The FDA approved lenvatinib (Lenvima) in combination with everolimus for the treatment of advanced renal cell carcinoma.
The US Food and Drug Administration (FDA) approved lenvatinib (Lenvima) in combination with everolimus for the treatment of advanced renal cell carcinoma (RCC). The approval is for patients who were previously treated with an anti-angiogenic therapy.
"Lenvatinib plus everolimus is the first and only FDA-approved regimen that successfully combines treatments that employ tyrosine kinase and mTOR inhibition, the primary targets of advanced RCC treatment for the past decade," said Robert Motzer, MD, of Memorial Sloan Kettering Cancer in New York, in a press release. Motzer led a phase II study of the lenvatinib/everolimus combination in advanced RCC, the results of which led to the FDA approval. Lenvatinib received both breakthrough therapy designation and a priority review from the FDA.

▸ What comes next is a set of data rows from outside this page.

(* ===== verification/ParseMisc.v ===== *)
(** The other parts of the configuration: the gateway itself, the Zigbee devices, the
    switches of the buses, digital inputs and outputs, the scenes of the KNX bus and
    the groups (source/parseXML.c). *)

From Stdlib Require Import Ascii.
From stdpp Require Import pretty.
From S2P Require Import Prelude CMem CStr Device Serial DioScan Gateway Xml Cells ParseKnx ParsePanels.

Local Open Scope string_scope.
Local Open Scope list_scope.
Local Open Scope Z_scope.

(** The nodes a parser works on. *)
Definition doc_nodes `{LibXml} (pDocPath : option string) (xpath : string) : option (list xnode) :=
  match pDocPath with
  | None => None
  | Some path => match xmlReadFile path with Some d => XmlGetNode d xpath | None => None end
  end.

(** [pointer = calloc (1, strlen (text) + 1)], then [strcpy], when there is a text. *)
Definition element_text {D} `{HasElement D} `{LibXml} (dst : option string -> CfgElement -> CfgElement) (fail : fate) :
    @handler D (loc D) := fun x l =>
  c ← XML_GET_CONTENT x;
  match c with None => mret (Next l) | Some t => copy_text dst fail id t l end.

(** ** The gateway *)

#[export] Instance self_element : HasElement CfgElement := {| get_el e := e; put_el e _ := e |}.

Section Gateway.
Context `{LibXml}.

(** Of every node of the set the elements are copied into [*pElement]. *)
Definition element_tags : list (string * @handler CfgElement (loc CfgElement)) := [
  ("UUID", element_text set_szUUID Retry); ("AuthKey", element_text set_szAuthKey Retry);
  ("ProductID", element_text set_pProductId Exit)].
Fixpoint element_nodes (l : list xnode) (e : loc CfgElement) : par (pst CfgElement) (loc CfgElement) :=
  match l with [] => mret e | x :: l => e ← while_nodes (tags element_tags) (x_kids x) e; element_nodes l e end.
Definition ParseDeviceElement (pDocPath : option string) (pElement : option CfgElement) :
    par (pst CfgElement) (Z * option CfgElement) :=
  match pElement, doc_nodes pDocPath "/Device/Gateway" with
  | Some e, Some l => e ← element_nodes l (Loc e None None None); mret (0, Some (l_dev e))
  | e, _ => mret (-1, e)
  end.

(** [Gateway_t]: of a point the number of the data point. *)
Record Gateway_t := Gw {
  gw_pProductId : option string;
  gw_pState : option Z;
  gw_pReset : option Z;
  gw_pAlarm : option Z;
  gw_pScene : option Z;
  gw_pFault : option Z;
  gw_pPos : option Z
}.
Definition Gw0 : Gateway_t := Gw None None None None None None None.
Definition put_product v g := Gw v (gw_pState g) (gw_pReset g) (gw_pAlarm g) (gw_pScene g) (gw_pFault g) (gw_pPos g).
Definition put_state v g := Gw (gw_pProductId g) v (gw_pReset g) (gw_pAlarm g) (gw_pScene g) (gw_pFault g) (gw_pPos g).
Definition put_reset v g := Gw (gw_pProductId g) (gw_pState g) v (gw_pAlarm g) (gw_pScene g) (gw_pFault g) (gw_pPos g).
Definition put_alarm v g := Gw (gw_pProductId g) (gw_pState g) (gw_pReset g) v (gw_pScene g) (gw_pFault g) (gw_pPos g).
Definition put_scene v g := Gw (gw_pProductId g) (gw_pState g) (gw_pReset g) (gw_pAlarm g) v (gw_pFault g) (gw_pPos g).
Definition put_pos v g := Gw (gw_pProductId g) (gw_pState g) (gw_pReset g) (gw_pAlarm g) (gw_pScene g) (gw_pFault g) v.

(** The blocks are used without a test for null. *)
Definition gw_product : @handler unit (option Gateway_t) := fun x g =>
  c ← XML_GET_CONTENT x;
  match c with
  | None => mret (Next g)
  | Some t =>
      ok ← pcalloc;
      match g with
      | Some g => if (ok : bool) then mret (Next (Some (put_product (Some t) g))) else stopped Crashed
      | None => stopped Crashed
      end
  end.
Definition gw_point (strict : bool) (put : option Z -> Gateway_t -> Gateway_t) : @handler unit (option Gateway_t) := fun x g =>
  c ← XML_GET_CONTENT x;
  match c with
  | None => mret (Next g)
  | Some t =>
      ok ← pcalloc;
      match g with
      | Some g =>
          if negb ok then stopped Crashed else
          let '(v, err) := strtol_errno t in
          if err && strict then stopped Exited else mret (Next (Some (put (Some (u16 v)) g)))
      | None => stopped Crashed
      end
  end.
(** The fault is stored where the reset is. *)
Definition gateway_tags : list (string * @handler unit (option Gateway_t)) := [
  ("ProductID", gw_product); ("state", gw_point false put_state); ("reset", gw_point false put_reset);
  ("alarm", gw_point false put_alarm); ("scene", gw_point true put_scene); ("fault", gw_point false put_reset);
  ("pos", gw_point true put_pos)].
Definition ParseGatewayCfg (pDocPath : option string) : par (pst unit) (option Gateway_t) :=
  match doc_nodes pDocPath "/Device/Gateway" with
  | None => mret None
  | Some l =>
      ok ← pcalloc;
      while_nodes (tags gateway_tags) (match l with x :: _ => x_kids x | [] => [] end) (if (ok : bool) then Some Gw0 else None)
  end.

(** ** Switches

    An attribute with one of two words sets [*pEnabled]. *)

Definition switch_attr (name yes no : string) (x : xnode) (b : bool) : par (pst unit) bool :=
  each_attr [(name, fun v (b : bool) => mret (if same_name v yes then true else if same_name v no then false else b))] x (x_attrs x) b.
Fixpoint switch_nodes (name yes no : string) (l : list xnode) (b : bool) : par (pst unit) bool :=
  match l with [] => mret b | x :: l => b ← switch_attr name yes no x b; switch_nodes name yes no l b end.
Definition parse_switch (xpath name yes no : string) (pDocPath : option string) (b : bool) : par (pst unit) (Z * bool) :=
  match doc_nodes pDocPath xpath with
  | None => mret (-1, b)
  | Some l => b ← switch_nodes name yes no l b; mret (0, b)
  end.
Definition ParseZigbeeCfg := parse_switch "/Device/Zigbee" "module" "pass" "bad".
Definition ParseKnxCfg := parse_switch "/Device/KNX" "autoAck" "enabled" "disabled".

(** ** Zigbee devices: [Z3Dev_t] *)

Record Z3Cfg := Z3C { z3_el : CfgElement; z3_uddd : Z }.
#[export] Instance z3_element : HasElement Z3Cfg := {| get_el := z3_el; put_el e d := Z3C e (z3_uddd d) |}.
Definition z3_round : @handler Z3Cfg (loc Z3Cfg) :=
  both (tags [("SharedLibrary", element_text set_szPlugin Retry)])
  (both (tags [("UUID", element_text set_szUUID Retry)])
  (both (tags [("AuthKey", element_text set_szAuthKey Retry)])
        (tags [("ProductID", element_text set_pProductId Crash)]))).
(** [assert (pZ3Dev != NULL)] ends the process. *)
Definition z3_cell (x : xnode) : par (pst Z3Cfg) unit :=
  ok ← pcalloc;
  if negb ok then stopped Exited else
  l ← while_nodes z3_round (x_kids x) (Loc (Z3C El0 0) None None None);
  listAddNodeTail (Z3C (z3_el (l_dev l)) 0x8000200).
Definition ParseZ3Cfg (pDocPath : option string) : par (pst Z3Cfg) Z := parse_cells pDocPath "/Device/Zigbee/Cell" z3_cell.
End Gateway.

(** ** Digital inputs and outputs: [DiDev_t], [DoDev_t]

    Of an input [cmd] is the command its level is read with; of an output only what
    the parser sets. *)

Record DioCfg := DioC { io_el : CfgElement; io_eLevel : Z; io_dataPoint : Z; io_channel : Z; io_cmd : string; io_status : Z; io_retryNum : Z; io_retryCnt : Z }.
#[export] Instance dio_element : HasElement DioCfg :=
  {| get_el := io_el; put_el e d := DioC e (io_eLevel d) (io_dataPoint d) (io_channel d) (io_cmd d) (io_status d) (io_retryNum d) (io_retryCnt d) |}.
Definition set_io_eLevel v d := DioC (io_el d) v (io_dataPoint d) (io_channel d) (io_cmd d) (io_status d) (io_retryNum d) (io_retryCnt d).
Definition set_io_dataPoint v d := DioC (io_el d) (io_eLevel d) v (io_channel d) (io_cmd d) (io_status d) (io_retryNum d) (io_retryCnt d).
Definition set_io_channel v d := DioC (io_el d) (io_eLevel d) (io_dataPoint d) v (io_cmd d) (io_status d) (io_retryNum d) (io_retryCnt d).
Definition set_io_cmd v d := DioC (io_el d) (io_eLevel d) (io_dataPoint d) (io_channel d) v (io_status d) (io_retryNum d) (io_retryCnt d).

Definition DO_LEVEL_OPEN : Z := 0.
Definition DO_LEVEL_CLOSE : Z := 1.

Section Dio.
Context `{LibXml}.
Variable g_Mac : string.
Local Notation P := (par (pst DioCfg)).
Local Notation hnd := (@handler DioCfg (loc DioCfg)).

Definition Trigger : hnd := fun x l =>
  c ← XML_GET_CONTENT x;
  match c with
  | None => stopped Exited
  | Some t =>
      mret (Next (if starts "low" t then map_dev (set_io_eLevel DI_LEVEL_LOW) l
                  else if starts "high" t then map_dev (set_io_eLevel DI_LEVEL_HIGH) l else l))
  end.
Definition Output : hnd := fun x l =>
  c ← XML_GET_CONTENT x;
  match c with
  | None => mret (Next l)
  | Some t =>
      mret (Next (if starts "open" t then map_dev (set_io_eLevel DO_LEVEL_OPEN) l
                  else if starts "close" t then map_dev (set_io_eLevel DO_LEVEL_CLOSE) l else l))
  end.
(** The file of an input. *)
Definition di_cmd (channel : Z) (cmd : string) : string :=
  if (1 <=? channel) && (channel <=? 4) then "cat /sys/class/dry-interface/di" +:+ pretty channel +:+ "/value" else cmd.
Definition DiChannel (v : Z) (d : DioCfg) : DioCfg :=
  let d := set_io_channel (u8 v) d in set_io_cmd (di_cmd (io_channel d) (io_cmd d)) d.

(** What inputs and outputs share; the text of the product is copied without a test. *)
Definition dio_round (own : list (string * hnd)) : hnd :=
  both (tags [("UUID", element_text set_szUUID Retry)])
  (both (tags [("AUTHKEY", element_text set_szAuthKey Retry)])
  (tags ([("ProductID", ProductID Crash (set_el_bMaster true)); ("PrimaryKey", LocalKey); ("ForeignKey", ForeignKey Retry Retry);
          ("ForeignType", ForeignType Exit None)] ++ own ++ [("DataPoint", number_child false (fun v => set_io_dataPoint (u8 v)))]))).

Definition dio_cell (d : DioCfg) (h : hnd) (x : xnode) (k : keys) : P keys :=
  ok ← pcalloc;
  if negb ok then mret k else
  l ← while_nodes h (x_kids x) (Loc d k.1 k.2 None);
  '(kept, l) ← match l_pkey l with
    | None => mret (true, l)
    | Some t =>
        ok ← pcalloc;
        if (ok : bool) then mret (true, map_el (set_el_pPrimaryKey (Some (key_text g_Mac DEVICE_TYPE_DIO t))) l)
        else mret (false, map_el (set_el_pPrimaryKey None) l)
    end;
  if negb kept then mret (l_pkey l, l_fkey l) else
  l ← (if el_bMaster (get_el (l_dev l)) then put_foreign g_Mac (foreignType (get_el (l_dev l))) l else mret l);
  _ ← listAddNodeTail (l_dev l);
  mret (l_pkey l, l_fkey l).
Definition Di0 : DioCfg := DioC (set_szName (Some "DI") El0) 0 0 0 "" (-1) 3 0.
Definition Do0 : DioCfg := DioC (set_szName (Some "DO") El0) 0 0 0 "" 0 0 0.
Definition ParseDiCfg (pDocPath : option string) : P Z :=
  parse_keyed pDocPath "/Device/DI/Cell" (dio_cell Di0 (dio_round [("Trigger", Trigger); ("Channel", number_child false DiChannel)])).
Definition ParseDoCfg (pDocPath : option string) : P Z :=
  parse_keyed pDocPath "/Device/DO/Cell"
    (dio_cell Do0 (dio_round [("Output", Output); ("Channel", number_child false (fun v => set_io_channel (u8 v)))])).
End Dio.

(** ** Scenes: [KnxScene_t] *)

Record SceneCfg := SceneC { sn_scene : KnxScene_t; sn_addrName : string }.
Definition DEVICE_NAME_LENGTH : nat := 32.
Definition set_remap v s := SceneC (KnxScene v (scene_addr (sn_scene s)) (scene_value (sn_scene s))) (sn_addrName s).
Definition set_scene_addr v s := SceneC (KnxScene (remap (sn_scene s)) v (scene_value (sn_scene s))) (sn_addrName s).
Definition set_scene_value v s := SceneC (KnxScene (remap (sn_scene s)) (scene_addr (sn_scene s)) v) (sn_addrName s).
Definition set_addrName v s := SceneC (sn_scene s) v.

Section Scenes.
Context `{LibXml}.
Local Notation hnd := (@handler SceneCfg (loc SceneCfg)).

Definition scene_text (set : string -> SceneCfg -> SceneCfg) : hnd := fun x l =>
  c ← XML_GET_CONTENT x; match c with None => mret (Next l) | Some t => mret (Next (map_dev (set t) l)) end.
(** A number that does not fit is only logged. *)
Definition scene_tags : list (string * hnd) := [
  ("id", number_child false set_remap);
  ("addr", scene_text (fun t s => set_scene_addr (strncpy_over (scene_addr (sn_scene s)) t EIB_ADDR) s));
  ("value", number_child false (fun v => set_scene_value (u8 v)));
  ("name", scene_text (fun t s => set_addrName (strncpy_over (sn_addrName s) t DEVICE_NAME_LENGTH) s))].
Definition scene_cell (x : xnode) : par (pst SceneCfg) unit :=
  ok ← pcalloc;
  if negb ok then mret tt else
  l ← while_nodes (tags scene_tags) (x_kids x) (Loc (SceneC (KnxScene 0 "" 0) "") None None None);
  listAddNodeTail (l_dev l).
Definition ParseKnxSceneCfg (pDocPath : option string) : par (pst SceneCfg) Z :=
  parse_cells pDocPath "/Device/KNX/scene/Cell | /Device/KNX/Scene/Cell | /Device/KNX/Scene/cell | /Device/KNX/scene/cell" scene_cell.
End Scenes.

(** ** Groups: [Group_t]

    [gc_ppForeignKey] is the array of [memberSum] pointers. *)

Record GroupCfg := GroupC {
  gc_groupId : Z;
  gc_deviceType : Z;
  gc_pPrimaryKey : option string;
  gc_ppForeignKey : list (option string)
}.
Definition Group0 : GroupCfg := GroupC 0 0 None [].
Definition set_groupId v g := GroupC v (gc_deviceType g) (gc_pPrimaryKey g) (gc_ppForeignKey g).
Definition set_deviceType v g := GroupC (gc_groupId g) v (gc_pPrimaryKey g) (gc_ppForeignKey g).
Definition set_gc_pPrimaryKey v g := GroupC (gc_groupId g) (gc_deviceType g) v (gc_ppForeignKey g).
Definition set_ppForeignKey v g := GroupC (gc_groupId g) (gc_deviceType g) (gc_pPrimaryKey g) v.

Section Groups.
Context `{LibXml}.
Variable g_Mac : string.
Local Notation P := (par (pst GroupCfg)).
(** The group and [memberIdx]. *)
Local Notation hnd := (@handler GroupCfg (GroupCfg * nat)).

Definition group_attrs : list (string * (string -> GroupCfg * Z -> P (GroupCfg * Z))) := [
  ("type", fun v a => mret (if same_name v "485" then (set_deviceType DEVICE_TYPE_MODBUS a.1, a.2)
                            else if same_name v "KNX" then (set_deviceType DEVICE_TYPE_KNX a.1, a.2) else a));
  ("member_sum", fun v a => mret (a.1, atoi v))].

(** What is printed into the block of a key: nothing for another type. *)
Definition group_key (ty : Z) (t : string) : string :=
  if ty =? DEVICE_TYPE_MODBUS then key_text g_Mac DEVICE_TYPE_MODBUS t
  else if ty =? DEVICE_TYPE_KNX then key_text g_Mac DEVICE_TYPE_KNX t else "".
Definition group_id : hnd := fun x a =>
  c ← XML_GET_CONTENT x; match c with None => mret (Next a) | Some t => mret (Next (set_groupId (u16 (atoi t)) a.1, a.2)) end.
Definition group_primary : hnd := fun x a =>
  c ← XML_GET_CONTENT x;
  match c with
  | None => mret (Next a)
  | Some t =>
      ok ← pcalloc;
      if (ok : bool) then mret (Next (set_gc_pPrimaryKey (Some (group_key (gc_deviceType a.1) t)) a.1, a.2))
      else mret (Again (set_gc_pPrimaryKey None a.1, a.2))
  end.
(** The place of the array is written even when there is none. *)
Definition group_member : hnd := fun x a =>
  c ← XML_GET_CONTENT x;
  match c with
  | None => mret (Next a)
  | Some t =>
      ok ← pcalloc;
      if (length (gc_ppForeignKey a.1) <=? a.2)%nat then stopped Crashed else
      if (ok : bool) then
        mret (Next (set_ppForeignKey (<[a.2 := Some (group_key (gc_deviceType a.1) t)]> (gc_ppForeignKey a.1)) a.1, S a.2))
      else mret (Again (set_ppForeignKey (<[a.2 := None]> (gc_ppForeignKey a.1)) a.1, a.2))
  end.
Definition group_tags : list (string * hnd) := [("group_id", group_id); ("PrimaryKey", group_primary); ("ForeignKey", group_member)].

(** A negative number of members is too large for [calloc]; without one the end mark
    is written before the block. *)
Definition group_cell (x : xnode) : P unit :=
  ok ← pcalloc;
  if negb ok then mret tt else
  '(g, memberSum) ← each_attr group_attrs x (x_attrs x) (Group0, 0);
  if memberSum <? 0 then stopped Exited else
  ok ← pcalloc;
  if negb ok then stopped Exited else
  if memberSum =? 0 then stopped Crashed else
  a ← while_nodes (tags group_tags) (x_kids x) (set_ppForeignKey (replicate (Z.to_nat memberSum) None) g, O);
  listAddNodeTail a.1.
Definition ParseGroupCfg (pDocPath : option string) (pPath : string) : P Z := parse_cells pDocPath pPath group_cell.
End Groups.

That study included a lenvatinib/everolimus group (51 patients), a lenvatinib monotherapy group (52 patients), and an everolimus monotherapy group (50 patients). The median progression-free survival with the combination was 14.6 months compared with only 5.5 months with everolimus alone, for a hazard ratio of 0.37 (95% CI, 0.22–0.62). According to a paper published in the Lancet Oncology in 2015, the lenvatinib-alone group also had significantly better PFS than everolimus, but the FDA approval is for the combination only.
The objective response rate was 37% in the combination therapy patients, compared with 6% in the everolimus-alone patients; most of the combination therapy responses were partial responses, at 35%, and 2% were complete responses.
Though it did not reach significance, the lenvatinib/everolimus patients also had a longer median overall survival, at 25.5 months compared with 15.4 months with everolimus alone (hazard ratio, 0.67 [95% CI, 0.42–1.08]).
The most common adverse events (AEs) in the combination therapy patients included diarrhea, fatigue, arthralgia/myalgia, decreased appetite, and others. The most common serious AEs in that group included renal failure in 11% of patients, dehydration in 10%, anemia in 6%, and several others. Most patients (89%) receiving lenvatinib and everolimus required a dose reduction or interruption; the most common AEs leading to such interruptions or reductions were diarrhea (21%), fatigue (8%), and thrombocytopenia (6%). In the everolimus monotherapy group, 54% of patients required a dose reduction or interruption.
“Rates of [RCC] have been on the rise over the past several decades, and unfortunately, advanced RCC remains an incurable disease,” said Sumanta Kumar Pal, MD, of City of Hope in Duarte, California, in the press release. “Since the VEGF pathway is known to be involved in the growth of renal cell tumors, it is important to have a diverse offering of therapeutic options, including treatments that continue to target VEGF inhibition.”